Rumiko's career was revitalized thanks to the wide shows and women's magazines, which seized on her past as an idol and the difference in ages between her and her new husband. The publicity made them a professional item as well as a news item. Billed as Rumiko and Kenya, their dance extravaganzas were covered extensively and tickets sales were brisk.
As Kenya's quote shows, the marriage collapsed due to professional insecurities. He became a star simply by marrying the already famous Rumiko, and though he was a trained dancer, he could never be taken seriously as such as long as he was constantly being referred to as "Rumiko's handsome young husband" by the press.
He first asked Rumiko for a divorce in 1997, but she refused to grant him one. As rumors of their marital problems increased in the media, Kenya received more offers from producers to appear as a guest on variety and comedy shows -- alone.
Rumiko was dismayed by this development, since it meant Kenya could survive in show business without her. When she finally assented to the divorce, it was with conditions. She offered her errant husband (he has since confessed to extramarital affairs) a choice: either he gives up being a tarento and goes back to square one as a "back dancer"; or, if he decides to pursue his new career, he pays her 120 million yen over the next 10 years as "consolation money." (What has gone unremarked is that Rumiko owes Kenya, too, since it was her marriage to him that brought her back from obscurity.)
Technically, Kenya is still Rumiko's employee if no longer her soulmate, so the payments can simply be deducted from his salary. Despite the seeming impossibility of the conditions (show-biz pundits say that there is no way he can make that much money as a talent) Kenya has agreed to pay up. Obviously, being a star who is still hitched financially to his ex-wife is preferable to being a free and independent has-been.
The media immediately fell into, as one reporter called it, "Rumiko-bashing," saying that her terms were harsh and unfair. Kenya, on the other hand, was treated sympathetically. He was contrite during his own press conference, saying that he held his ex-wife in high esteem and still wanted to dance with her.
According to the dynamics of gossip, the story should have ended there. But this is Japan, where, when it comes to scandal, it's difficult to tell where caprice ends and stage-managing begins. It turns out that on the day Rumiko and Kenya gave their respective press conferences, Rumiko was taping the premiere installment of "Omoide Boroboro," a Fuji TV show in which Rumiko and veteran announcer Midori Utsumi interview people about their troubled pasts.
Even noncynics will question the coincidence in the timing of the two nominally unrelated events, but there are so many shows like "Omoide Boroboro" on Japanese TV right now that the odds for such a convergence are not as long as they might seem.

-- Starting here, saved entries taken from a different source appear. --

(* ===== verification/QuerierSystem.v ===== *)
(** * An [OpenSocketQuerier] with its client, statement by statement

    QueryThreads.v has the statements of
    knotlink-sdk-python/knotlink/knotlink/OpenSocketQuerier.py over a client that
    sends in one piece and from which messages come, TcpStatements.v those of
    tcpclient.py under an application that calls its methods. Here both are one
    program: [init] connects the client and installs [_internal_data_recv], a
    [query] goes through the statements of [send_data], [disconnect] through those
    of the client's [disconnect], and what the receive thread takes from the socket
    runs through [_internal_data_recv].

    The part of the program that is in the client is a run of the statements of the
    client, [tcp_reach], and the part that is in the querier a run of those of the
    querier, [query_reach]; the theorems are about the whole. *)

From S2P Require Export QueryThreads OwnersWire.

(** A thread of the querier. [Q_init] is the constructor, which runs [init]. *)
Inductive qthread {U : Type} :=
| Q_init                                            (* 23-25: init *)
| Q_run (q : QueryThreads.thread U).
Arguments qthread U : clear implicits.

(** What the application does: whether its calls of [query] do not overlap, the
    texts it asks, the identifiers it gives to [set_config], and the calls it makes
    of the methods of the client itself. *)
Record usage := Usage {
  alone : bool;
  texts : pystr -> Prop;
  configs : pystr -> pystr -> Prop;
  direct : list op -> Prop }.

Section querier.
Context {U W : Type}.
Variable app : U -> pystr -> W -> W.
Variable use : usage.
Implicit Types (s : QueryThreads.shared U W) (q : qthread U).

(** The statements that call the client: 59, [send_data], and 83, [disconnect]. *)
Definition query_call q : option op :=
  match q with
  | Q_run (Q_write body _ | A_write body) => Some (Send body)
  | Q_run X_client => Some Disconnect
  | _ => None
  end.

(** Where the thread goes on when the client has returned, and when it raised: an
    exception ends the method. *)
Definition query_return q s : list (qthread U) * QueryThreads.shared U W :=
  (match q with
   | Q_run (Q_write _ m) => [Q_run (Q_wait m)]
   | Q_run X_client => [Q_run X_lock]
   | _ => []
   end, s).

Definition query_raise q s : list (qthread U) * QueryThreads.shared U W :=
  (match q with
   | Q_run (Q_write _ _) => [Q_run (Q_returned (Raise ValueError))]
   | _ => []
   end, s).

(** The statements of QueryThreads.v that do not call the client. *)
Definition query_own (connected : bool) q s (new : list (qthread U)) s' : Prop :=
  exists t ts, q = Q_run t /\ new = Q_run <$> ts /\ QueryThreads.statement app t s ts s'.

(** The calls of [query] and the other threads of the querier. *)
Definition ask q : list (QueryThreads.thread U) :=
  match q with Q_init => [] | Q_run t => [t] end.

Definition constructed q : bool := match q with Q_init => false | Q_run _ => true end.

(** When the constructor has returned the methods may be called, as the application
    uses them. *)
Definition query_start (qs : list (qthread U)) q : Prop :=
  forallb constructed qs = true /\
  match q with
  | Q_run (Q_lock d _) =>
    texts use d /\ (alone use = true -> sum_list_with active (flat_map ask qs) = 0%nat)
  | Q_run (A_send d) => texts use d
  | Q_run (O_config a i) => configs use a i
  | Q_run (X_client | O_callback _) => True
  | _ => False
  end.

Definition querier_owner : Owner (qthread U) (QueryThreads.shared U W) := {|
  entry d := Q_run (I_decode d);
  arrives := arrive;
  own := query_own;
  client_call := query_call;
  on_return := query_return;
  on_raise := query_raise;
  may_start := query_start;
  may_call := direct use |}.

End querier.

(** [OpenSocketQuerier(...)]: 23-25, [connect_to_server] and the callback. *)
Definition new_querier {U W : Type} (o : querier U W) :
    (TcpStatements.shared * QueryThreads.shared U W) * list (thread (qthread U)) :=
  constructing [Install] Q_init (QueryThreads.Shared _ _ false o []).

(** ** Lemmas *)

Section lemmas.
Context {U W : Type} (app : U -> pystr -> W -> W) (use : usage) (takes : bytes -> nat -> Prop).
Implicit Types (s : QueryThreads.shared U W) (q : qthread U) (n : TcpStatements.shared)
  (xs : list (thread (qthread U))) (k : tcp unit).

#[local] Instance owner : Owner (qthread U) (QueryThreads.shared U W) := querier_owner app use.

(** The model of QueryThreads.v has a client of its own, in the attribute
    [KLquerier]. *)
Definition with_client k s : QueryThreads.shared U W := on (set_KLquerier k) s.

(** What does not call the client does not look at it. *)
Lemma query_any_client k t s new s' :
  query_call (Q_run t) = None -> QueryThreads.statement app t s new s' ->
  QueryThreads.statement app t (with_client k s) new (with_client k s').
Proof.
  unfold with_client. intros Hq Hs.
  destruct Hs; try done; try (by constructor); try (by econstructor).
  - exact (st_q_send app d m (on (set_KLquerier k) s)).
  - exact (st_q_return app (on (set_KLquerier k) s)).
  - exact (st_a_send app d (on (set_KLquerier k) s)).
  - exact (st_i_callback app x (on (set_KLquerier k) s)).
  - assert (on (set_KLquerier k) (on (QueryThreads.called app x) s) =
      on (QueryThreads.called app x) (on (set_KLquerier k) s)) as -> by
      (unfold on, QueryThreads.called; simpl; by destruct (OpenSocketQuerier.callback (object s))).
    constructor.
Qed.

(** The client of the model of QueryThreads.v follows the socket. *)
Definition follows k n : Prop := sk_phase (tcp_socket k) = Closed <-> sock n = Closed.

Lemma follow k n n' b :
  follows k n -> (sock n = Closed -> sock n' = Closed) ->
  exists k', follows k' n' /\ (sk_phase (tcp_socket k) = Closed -> sk_phase (tcp_socket k') = Closed) /\
    _connected_event k' = b.
Proof.
  unfold follows. intros Hf Hn.
  set (x := Socket (if decide (sock n' = Closed) then Closed else sk_phase (tcp_socket k)) false None []).
  exists (TcpClient.set_connected b (set_socket x k)). simpl.
  case_decide; split_and!; tauto.
Qed.

(** ** The querier's part is a run of the querier *)

Definition queries xs : list (QueryThreads.thread U) := threads_of ask xs.

(** [cut] are the calls of [disconnect] that an exception of the client has ended. *)
Definition query_part (c : (TcpStatements.shared * QueryThreads.shared U W) * list (thread (qthread U)))
    (d : QueryThreads.shared U W * list (QueryThreads.thread U)) : Prop :=
  exists k cut, d.1 = with_client k c.1.2 /\ follows k c.1.1 /\
    d.2 ≡ₚ queries c.2 ++ cut /\ Forall (fun t => t = X_client) cut.

Lemma queries_run (ts : list (QueryThreads.thread U)) : flat_map ask (Q_run <$> ts) = ts.
Proof. induction ts as [|t ts IH]; [done|]. simpl. f_equal. exact IH. Qed.

(** A statement of a thread of the querier, in a pool in some order. *)
Lemma query_run t s new s' us rest :
  us ≡ₚ t :: rest -> QueryThreads.statement app t s new s' ->
  exists us', rtc (QueryThreads.step app (alone use)) (s, us) (s', us') /\ us' ≡ₚ new ++ rest.
Proof.
  intros Hus Hs. destruct (run_perm _ t s new s' us rest Hus Hs) as (us' & Hr & Hp).
  exists us'. split; [by apply rtc_once, QueryThreads.step_run|done].
Qed.

(** The client below changes. *)
Lemma query_follow k k' s us :
  (sk_phase (tcp_socket k) = Closed -> sk_phase (tcp_socket k') = Closed) ->
  rtc (QueryThreads.step app (alone use)) (with_client k s, us) (with_client k' s, us).
Proof.
  intros Hk. apply rtc_once. exact (step_client app (alone use) k' (with_client k s) us Hk).
Qed.

Lemma query_stays n n' k s us b :
  follows k n -> (sock n = Closed -> sock n' = Closed) ->
  exists k', rtc (QueryThreads.step app (alone use)) (with_client k s, us) (with_client k' s, us) /\
    follows k' n' /\ _connected_event k' = b.
Proof.
  intros Hf Hn. destruct (follow k n n' b Hf Hn) as (k' & Hf' & Hk & Hb).
  exists k'. split_and!; [by apply query_follow|done..].
Qed.

Lemma sock_closed t n ts n' :
  TcpStatements.statement takes t n ts n' -> sock n = Closed -> sock n' = Closed.
Proof. intros Hs Hc. by apply (statement_closed takes _ _ _ _ Hs). Qed.

(** A method of the client that a thread of the querier is in. *)
Lemma query_placed t q :
  placed Q_init (In t q) -> q = Q_init \/ exists c, query_call q = Some c /\ within c t.
Proof. simpl. intros [_ Hp]. destruct (query_call q); eauto. Qed.

(** [send_data], of a client that is not connected, and of one that is. *)
Lemma query_off k body s :
  _connected_event k = false ->
  on_querier (send_data body) (object (with_client k s)) = (Ret tt, object (with_client k s)).
Proof. intros Hk. unfold on_querier, zoom. simpl. by rewrite send_data_disconnected. Qed.

Lemma query_long k body s :
  _connected_event k = true -> MAX_MSG_SIZE < len body ->
  on_querier (send_data body) (object (with_client k s)) = (Raise ValueError, object (with_client k s)).
Proof. intros Hk Hl. unfold on_querier, zoom. simpl. by rewrite send_data_too_long. Qed.

Lemma async_off k body s :
  _connected_event k = false ->
  QueryThreads.statement app (A_write body) (with_client k s) [] (with_client k s).
Proof.
  intros Hk. pose proof (st_a_write app body (with_client k s)) as Ha. unfold on in Ha.
  rewrite (query_off k body s Hk) in Ha. exact Ha.
Qed.

(** How the thread of the querier goes on when the client is done. *)
Lemma query_returns t q n n' s ts k us rest :
  TcpStatements.statement takes t n ts n' -> raising t n = false ->
  Forall (fun u => reads u = true) ts -> placed Q_init (In t q) -> follows k n ->
  us ≡ₚ ask q ++ rest ->
  exists k' us', rtc (QueryThreads.step app (alone use)) (with_client k s, us) (with_client k' s, us') /\
    follows k' n' /\ us' ≡ₚ flat_map ask (query_return q s).1 ++ rest.
Proof.
  intros Hs Hra Hts Hp Hf Hus.
  destruct (query_stays n n' k s us false Hf (sock_closed _ _ _ _ Hs)) as (k' & Hr & Hf' & Hb).
  destruct (query_placed _ _ Hp) as [->|(c & Hc & Hw)]; [by exists k', us|].
  destruct q as [|t0]; [done|]. destruct t0; simplify_eq/=.
  - destruct (query_run _ _ _ (with_client k' s) us rest Hus
      (st_q_write app body timeout _ _ (query_off k' body s Hb))) as (us' & Hr' & Hp').
    exists k', us'. split_and!; [by etrans|done|done].
  - destruct (query_run _ _ _ _ us rest Hus (async_off k' body s Hb)) as (us' & Hr' & Hp').
    exists k', us'. split_and!; [by etrans|done|done].
  - destruct t; try done; destruct todo; try done; inversion Hs; subst; simpl in *;
      repeat case_match; inversion Hts; simplify_eq/=; try done.
    destruct (query_run _ _ _ (with_client (snd (TcpClient.disconnect k)) s) us rest Hus
      (st_x_client app (with_client k s))) as (us' & Hr' & Hp').
    exists (snd (TcpClient.disconnect k)), us'. split_and!; [done| |done].
    unfold follows. by rewrite disconnect_eq.
Qed.
Lemma serve_run t s new s' us rest :
  us ≡ₚ t :: rest -> ResponserThreads.statement app t s new s' ->
  exists us', rtc (ResponserThreads.step app false) (s, us) (s', us') /\ us' ≡ₚ new ++ rest.
Proof.
  intros Hus Hs. destruct (run_perm _ t s new s' us rest Hus Hs) as (us' & Hr & Hp).
  exists us'. split; [by apply rtc_once, ResponserThreads.step_run|done].
Qed.

(** The client of the model is given the state that is needed. *)
Lemma serve_client k k' s us :
  rtc (ResponserThreads.step app false) (with_client k s, us) (with_client k' s, us).
Proof. apply rtc_once. exact (step_client app false k' (with_client k s) us ltac:(done)). Qed.

Definition online (b : bool) : tcp unit :=
  TcpClient.set_connected b (TcpClient.__init__ false None).

(** Whether the client is connected, for [sendBack]. *)
Lemma sendBack_off r key body s :
  reply_bytes r key = Some body ->
  sendBack r key (object (with_client (online false) s)) = (Ret tt, object (with_client (online false) s)).
Proof.
  unfold reply_bytes. intros Hb. rewrite sendBack_eq.
  by destruct (utf8_encode (key ++ DELIM)), (utf8_encode r).
Qed.

Lemma sendBack_long r key body s :
  reply_bytes r key = Some body -> MAX_MSG_SIZE < len body ->
  sendBack r key (object (with_client (online true) s)) =
    (Raise ValueError, object (with_client (online true) s)).
Proof.
  unfold reply_bytes. intros Hb Hl. rewrite sendBack_eq.
  destruct (utf8_encode (key ++ DELIM)), (utf8_encode r); try done. simplify_eq.
  unfold on_responser, zoom. by rewrite send_data_too_long.
Qed.

Lemma disconnect_client k s :
  exists k', on (fun o => snd (OpenSocketResponser.disconnect o)) (with_client k s) = with_client k' s.
Proof.
  destruct (disconnect_same (object (with_client k s))) as (k' & E & _). exists k'.
  unfold on at 1. by rewrite E.
Qed.

(** A method of the client that a thread of the responser is in. *)
Lemma reply_placed key t q :
  placed (R_init key) (In t q) -> q = R_init key \/ exists c, reply_call q = Some c /\ within c t.
Proof. simpl. intros [_ Hp]. destruct (reply_call q); eauto. Qed.

(** How the thread of the responser goes on when the client is done. *)
Lemma reply_returns key t q s k us rest :
  placed (R_init key) (In t q) -> us ≡ₚ serve q ++ rest ->
  exists k' us', rtc (ResponserThreads.step app false) (with_client k s, us)
      (with_client k' (reply_return q s).2, us') /\
    us' ≡ₚ flat_map serve (reply_return q s).1 ++ rest.
Proof.
  intros Hp Hus. destruct (reply_placed _ _ _ Hp) as [->|(c & Hc & Hw)].
  { exists k, us. by destruct key. }
  destruct q as [|t0]; [done|]. destruct t0; simplify_eq/=.
  - destruct (reply_bytes response key0) as [body|] eqn:Eb; [|done].
    destruct (serve_run _ _ _ _ us rest Hus
      (st_p_back app response key0 _ (with_client (online false) s) (sendBack_off _ _ _ s Eb)))
      as (us' & Hr & Hp').
    exists (online false), us'. split; [|done]. etrans; [apply (serve_client k (online false))|exact Hr].
  - destruct (reply_bytes response key0) as [body|] eqn:Eb; [|done].
    pose proof (st_a_back app response key0 (with_client (online false) s)) as Hb.
    unfold on in Hb at 1. rewrite (sendBack_off _ _ _ s Eb) in Hb.
    destruct (serve_run _ _ _ _ us rest Hus Hb) as (us' & Hr & Hp').
    exists (online false), us'. split; [|done]. etrans; [apply (serve_client k (online false))|exact Hr].
  - destruct (disconnect_client k s) as [k' E].
    destruct (serve_run _ _ _ _ us rest Hus (st_x_client app (with_client k s))) as (us' & Hr & Hp').
    rewrite E in Hr. by exists k', us'.
Qed.

Lemma reply_raises key t q n n' s k us rest :
  TcpStatements.statement takes t n [] n' -> raising t n = true ->
  placed (R_init key) (In t q) -> us ≡ₚ serve q ++ rest ->
  exists k' us' cut, rtc (ResponserThreads.step app false) (with_client k s, us) (with_client k' s, us') /\
    us' ≡ₚ flat_map serve (reply_raise q s).1 ++ cut ++ rest /\ Forall left_behind cut.
Proof.
  intros Hs Hra Hp Hus. destruct (reply_placed _ _ _ Hp) as [->|(c & Hc & Hw)].
  { exists k, us, (serve (R_init (U:=U) key)). split_and!; [done..|].
    destruct key; repeat constructor; by right. }
  assert (forall body, c = Send body -> MAX_MSG_SIZE < len body) as Hlong.
  { intros body ->. destruct t; try done; destruct k0 as [|[]]; try done. simpl in Hw. subst data.
    simpl in Hra. apply andb_true_iff in Hra as [_ Hl]. by apply Z.ltb_lt. }
  destruct q as [|t0]; [done|]. destruct t0; simplify_eq/=.
  - destruct (reply_bytes response key0) as [body|] eqn:Eb; simplify_eq/=.
    pose proof (Hlong _ eq_refl) as Hl. destruct (serve_run _ _ _ _ us rest Hus (st_p_back_raises app response key0 _ _
      (with_client (online true) s) (sendBack_long _ _ _ s Eb Hl))) as (us' & Hr & Hp').
    exists (online true), us', []. split_and!; [|done|done].
    etrans; [apply (serve_client k (online true))|exact Hr].
  - destruct (reply_bytes response key0) as [body|] eqn:Eb; simplify_eq/=.
    pose proof (Hlong _ eq_refl) as Hl.
    pose proof (st_a_back app response key0 (with_client (online true) s)) as Hb.
    unfold on in Hb at 1. rewrite (sendBack_long _ _ _ s Eb Hl) in Hb.
    destruct (serve_run _ _ _ _ us rest Hus Hb) as (us' & Hr & Hp').
    exists (online true), us', []. split_and!; [|done|done].
    etrans; [apply (serve_client k (online true))|exact Hr].
  - exists k, us, [X_client]. split_and!; [done|done|]. constructor; [by left|done].
Qed.

Lemma reply_owns b q s new s' k us rest :
  reply_call q = None -> reply_own app b q s new s' -> us ≡ₚ serve q ++ rest ->
  exists k' us', rtc (ResponserThreads.step app false) (with_client k s, us) (with_client k' s', us') /\
    us' ≡ₚ flat_map serve new ++ rest.
Proof.
  intros Hq (t & ts & -> & -> & Hs) Hus. rewrite services_run.
  assert (t = P_test \/ t <> P_test) as [->|Ht] by (destruct t; (by left) || (by right)).
  - destruct Hs as [-> ->].
    destruct (serve_run _ _ _ _ us rest Hus (st_p_test app (with_client (online b) s))) as (us' & Hr & Hp').
    exists (online b), us'. split; [|done]. etrans; [apply (serve_client k (online b))|exact Hr].
  - assert (ResponserThreads.statement app t s ts s') as Hst by (by destruct t).
    destruct (serve_run _ _ _ _ us rest Hus (reply_any_client k _ _ _ _ Hq Ht Hst)) as (us' & Hr & Hp').
    by exists k, us'.
Qed.

(** ** Where the threads of the responser are *)

(** The constructor only runs in the client; [_internal_data_recv] is what the
    callback of the client runs, and only that. *)
Definition outside q : Prop := exists t, q = R_run t /\ receiving t = 0%nat.
Definition inside q : Prop := exists t, q = R_run t /\ receiving t = 1%nat.
Definition called_from q : Prop := sum_list_with receiving (serve q) = 0%nat.

#[local] Abbreviation settled := (settled outside called_from inside).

On the second installment, an "emergency live broadcast" aired on the evening of Jan. 24, Rumiko was not only co-host but the main guest (as a "regular person," according to Utsumi). A thumbnail dramatization of her career was presented, and Utsumi, who had earlier defended her friend to wide show reporters, did a good impersonation of a Devil's Advocate. "Do you really think you were a good wife?" she asked.
By the time her mother called on the air to give her encouragement, Rumiko had lost it. Tears streamed down her face, staining her pastel pink kyastaa suit. And then, right before the end of the show, the inevitable fax from Kenya arrived. He confessed his greater guilt and how he wanted nothing more than to dance with Rumiko at least one more time.
Stage-managed or not, Rumiko was undeniably beside herself with remorse, hands covering her eyes, body convulsing with sobs. Her life had been media-driven for so long that she was following the script to the letter and didn't even know it.